EXERCISE BRIEF:
Print the records below verbatim.

THE DATA: Begin

(* ===== verification/SoftfpIeee.v ===== *)
(** The arithmetic of [src/lib/softfp/softfp_template.h] against IEEE 754: for
    every operation, the special operands and, on finite ones, the exact result
    rounded once ([SoftfpSpec]). *)

From stdpp Require Import base numbers list.
From Stdlib Require Import Reals Lra Lia.
From S2P Require Import Prelude Bits Cutils Softfp SoftfpSpec SoftfpRound SoftfpArith SoftfpSqrt SoftfpFma SoftfpCmp.
Local Open Scope Z_scope.

(** * What the operations promise *)

Section Promise.
Context (F : Z) (rm : RoundingMode) (fl : Z).

(** The result with an operand that is a NaN, and that of an operation without
    a value. *)
Definition nan_result (sig : bool) : Z * Z := (F_QNAN F, raise FFLAG_INVALID_OP sig fl).
Definition no_value : Z * Z := (F_QNAN F, Z.lor fl FFLAG_INVALID_OP).
Definition zero (a : Z) : bool := (f_exp F a =? 0) && (f_mant F a =? 0).

(** [a] and the magnitude of [b] with the sign [nb]. *)
Definition sum_spec (a b : Z) (nb : bool) (res : Z * Z) : Prop :=
  if nan F a || nan F b then res = nan_result (signals F a || signals F b)
  else if inf F a && inf F b && negb (eqb (fneg F a) nb) then res = no_value
  else if inf F a then res = (infinity F (fneg F a), fl)
  else if inf F b then res = (infinity F nb, fl)
  else correct_sum F rm fl (fneg F a) nb (fval F a + signed nb (fmag F b)) res.

Definition mul_spec (a b : Z) (res : Z * Z) : Prop :=
  let neg := xorb (fneg F a) (fneg F b) in
  if nan F a || nan F b then res = nan_result (signals F a || signals F b)
  else if inf F a && zero b || inf F b && zero a then res = no_value
  else if inf F a || inf F b then res = (infinity F neg, fl)
  else correctly_rounded F rm fl neg (fmag F a * fmag F b) res.

(** [a * b + c] *)
Definition fma_spec (a b c : Z) (res : Z * Z) : Prop :=
  let neg := xorb (fneg F a) (fneg F b) in
  if nan F a || nan F b || nan F c then res = nan_result (signals F a || signals F b || signals F c)
  else if inf F a && zero b || inf F b && zero a then res = no_value
  else if (inf F a || inf F b) && inf F c && negb (eqb neg (fneg F c)) then res = no_value
  else if inf F a || inf F b then res = (infinity F neg, fl)
  else if inf F c then res = (infinity F (fneg F c), fl)
  else correct_sum F rm fl neg (fneg F c) (fval F a * fval F b + fval F c) res.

THE DATA: End

THE ANSWER:
(* ===== verification/SoftfpIeee.v ===== *)
(** The arithmetic of [src/lib/softfp/softfp_template.h] against IEEE 754: for
    every operation, the special operands and, on finite ones, the exact result
    rounded once ([SoftfpSpec]). *)

From stdpp Require Import base numbers list.
From Stdlib Require Import Reals Lra Lia.
From S2P Require Import Prelude Bits Cutils Softfp SoftfpSpec SoftfpRound SoftfpArith SoftfpSqrt SoftfpFma SoftfpCmp.
Local Open Scope Z_scope.

(** * What the operations promise *)

Section Promise.
Context (F : Z) (rm : RoundingMode) (fl : Z).

(** The result with an operand that is a NaN, and that of an operation without
    a value. *)
Definition nan_result (sig : bool) : Z * Z := (F_QNAN F, raise FFLAG_INVALID_OP sig fl).
Definition no_value : Z * Z := (F_QNAN F, Z.lor fl FFLAG_INVALID_OP).
Definition zero (a : Z) : bool := (f_exp F a =? 0) && (f_mant F a =? 0).

(** [a] and the magnitude of [b] with the sign [nb]. *)
Definition sum_spec (a b : Z) (nb : bool) (res : Z * Z) : Prop :=
  if nan F a || nan F b then res = nan_result (signals F a || signals F b)
  else if inf F a && inf F b && negb (eqb (fneg F a) nb) then res = no_value
  else if inf F a then res = (infinity F (fneg F a), fl)
  else if inf F b then res = (infinity F nb, fl)
  else correct_sum F rm fl (fneg F a) nb (fval F a + signed nb (fmag F b)) res.

Definition mul_spec (a b : Z) (res : Z * Z) : Prop :=
  let neg := xorb (fneg F a) (fneg F b) in
  if nan F a || nan F b then res = nan_result (signals F a || signals F b)
  else if inf F a && zero b || inf F b && zero a then res = no_value
  else if inf F a || inf F b then res = (infinity F neg, fl)
  else correctly_rounded F rm fl neg (fmag F a * fmag F b) res.

(** [a * b + c] *)
Definition fma_spec (a b c : Z) (res : Z * Z) : Prop :=
  let neg := xorb (fneg F a) (fneg F b) in
  if nan F a || nan F b || nan F c then res = nan_result (signals F a || signals F b || signals F c)
  else if inf F a && zero b || inf F b && zero a then res = no_value
  else if (inf F a || inf F b) && inf F c && negb (eqb neg (fneg F c)) then res = no_value
  else if inf F a || inf F b then res = (infinity F neg, fl)
  else if inf F c then res = (infinity F (fneg F c), fl)
  else correct_sum F rm fl neg (fneg F c) (fval F a * fval F b + fval F c) res.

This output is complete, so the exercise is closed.